(** X12. The argument of [tpm2_clearcontrol]: it is accepted only when it
    is alone, and then [disable_clear] is 1 for "s", 0 for "c", and
    otherwise the number 0 or 1 that the string converts to; when it is
    rejected, [disable_clear] is as it was. *)
Theorem clearcontrol_on_arg_result (argv : list Hex.cstring) (old : Z) :
  let out := clearcontrol_on_arg strtoul argv old in
  (fst out = false -> snd out = old) /\
  (fst out = true ->
   exists arg, argv = [arg] /\ (snd out = 0 \/ snd out = 1) /\
     (arg = list_ascii_of_string "s" -> snd out = 1) /\
     (arg = list_ascii_of_string "c" -> snd out = 0) /\
     (arg <> list_ascii_of_string "s" ->
      arg <> list_ascii_of_string "c" ->
      tpm2_util_string_to_uint32 strtoul (Some arg) = Some (snd out))).
Proof.
  unfold clearcontrol_on_arg, streq. cbv zeta.
  destruct argv as [|arg [|arg2 argv]]; cbn [length nth].
  - cbn. split; [reflexivity | discriminate].
  - cbn [Z.of_nat Pos.of_succ_nat Z.gtb Z.compare Pos.compare
         Pos.compare_cont Z.eqb].
    destruct (list_eq_dec Ascii.ascii_dec arg (list_ascii_of_string "s"))
      as [->|Hs].
    { cbn [fst snd]. split; [discriminate|]. intros _.
      eexists. split; [reflexivity|]. repeat split; auto.
      - discriminate.
      - intros H. now elim H. }
    destruct (list_eq_dec Ascii.ascii_dec arg (list_ascii_of_string "c"))
      as [->|Hc].
    { cbn [fst snd]. split; [discriminate|]. intros _.
      eexists. split; [reflexivity|]. repeat split; auto.
      - discriminate.
      - intros _ H. now elim H. }
    destruct (tpm2_util_string_to_uint32 strtoul (Some arg)) as [value|]
      eqn:Hconv; [|cbn; split; [reflexivity | discriminate]].
    destruct (negb (value =? 0) && negb (value =? 1)) eqn:E; cbn [fst snd];
      [split; [reflexivity | discriminate]|].
    split; [discriminate|]. intros _.
    assert (Hv : value = 0 \/ value = 1) by lia.
    assert (Hm : value mod 256 = value)
      by (destruct Hv as [-> | ->]; reflexivity).
    rewrite Hm.
    exists arg. split; [reflexivity|]. split; [exact Hv|].
    split; [intros H; contradiction|].
    split; [intros H; contradiction|]. intros _ _. exact Hconv.
  - assert (Hgt : (Z.of_nat (S (S (length argv))) >? 1) = true)
      by (apply Z.gtb_lt; lia).
    rewrite Hgt. cbn [fst snd]. split; [reflexivity | discriminate].
Qed.

End StringToUintFacts.

Lemma clearcontrol_on_arg_result_witness :
  let strtoul := fun (_ : Hex.cstring) (_ : Z) => (1%N, @nil Ascii.ascii, 0) in
  let out := clearcontrol_on_arg strtoul [list_ascii_of_string "1"] 0 in
  fst out = true /\
  exists arg, [list_ascii_of_string "1"] = [arg] /\
              (snd out = 0 \/ snd out = 1).
Proof.
  intros strtoul out.
  assert (H : fst out = true) by reflexivity.
  refine (conj H _).
  destruct (proj2 (clearcontrol_on_arg_result strtoul
                     [list_ascii_of_string "1"] 0) H)
    as (arg & Harg & Hv & _).
  exists arg. exact (conj Harg Hv).
Defined.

*Problem requirements*
The records above must be transcribed line for line, exactly.

*Answer box*
(** X12. The argument of [tpm2_clearcontrol]: it is accepted only when it
    is alone, and then [disable_clear] is 1 for "s", 0 for "c", and
    otherwise the number 0 or 1 that the string converts to; when it is
    rejected, [disable_clear] is as it was. *)
Theorem clearcontrol_on_arg_result (argv : list Hex.cstring) (old : Z) :
  let out := clearcontrol_on_arg strtoul argv old in
  (fst out = false -> snd out = old) /\
  (fst out = true ->
   exists arg, argv = [arg] /\ (snd out = 0 \/ snd out = 1) /\
     (arg = list_ascii_of_string "s" -> snd out = 1) /\
     (arg = list_ascii_of_string "c" -> snd out = 0) /\
     (arg <> list_ascii_of_string "s" ->
      arg <> list_ascii_of_string "c" ->
      tpm2_util_string_to_uint32 strtoul (Some arg) = Some (snd out))).
Proof.
  unfold clearcontrol_on_arg, streq. cbv zeta.
  destruct argv as [|arg [|arg2 argv]]; cbn [length nth].
  - cbn. split; [reflexivity | discriminate].
  - cbn [Z.of_nat Pos.of_succ_nat Z.gtb Z.compare Pos.compare
         Pos.compare_cont Z.eqb].
    destruct (list_eq_dec Ascii.ascii_dec arg (list_ascii_of_string "s"))
      as [->|Hs].
    { cbn [fst snd]. split; [discriminate|]. intros _.
      eexists. split; [reflexivity|]. repeat split; auto.
      - discriminate.
      - intros H. now elim H. }
    destruct (list_eq_dec Ascii.ascii_dec arg (list_ascii_of_string "c"))
      as [->|Hc].
    { cbn [fst snd]. split; [discriminate|]. intros _.
      eexists. split; [reflexivity|]. repeat split; auto.
      - discriminate.
      - intros _ H. now elim H. }
    destruct (tpm2_util_string_to_uint32 strtoul (Some arg)) as [value|]
      eqn:Hconv; [|cbn; split; [reflexivity | discriminate]].
    destruct (negb (value =? 0) && negb (value =? 1)) eqn:E; cbn [fst snd];
      [split; [reflexivity | discriminate]|].
    split; [discriminate|]. intros _.
    assert (Hv : value = 0 \/ value = 1) by lia.
    assert (Hm : value mod 256 = value)
      by (destruct Hv as [-> | ->]; reflexivity).
    rewrite Hm.
    exists arg. split; [reflexivity|]. split; [exact Hv|].
    split; [intros H; contradiction|].
    split; [intros H; contradiction|]. intros _ _. exact Hconv.
  - assert (Hgt : (Z.of_nat (S (S (length argv))) >? 1) = true)
      by (apply Z.gtb_lt; lia).
    rewrite Hgt. cbn [fst snd]. split; [reflexivity | discriminate].
Qed.

End StringToUintFacts.

Lemma clearcontrol_on_arg_result_witness :
  let strtoul := fun (_ : Hex.cstring) (_ : Z) => (1%N, @nil Ascii.ascii, 0) in
  let out := clearcontrol_on_arg strtoul [list_ascii_of_string "1"] 0 in
  fst out = true /\
  exists arg, [list_ascii_of_string "1"] = [arg] /\
              (snd out = 0 \/ snd out = 1).
Proof.
  intros strtoul out.
  assert (H : fst out = true) by reflexivity.
  refine (conj H _).
  destruct (proj2 (clearcontrol_on_arg_result strtoul
                     [list_ascii_of_string "1"] 0) H)
    as (arg & Harg & Hv & _).
  exists arg. exact (conj Harg Hv).
Defined.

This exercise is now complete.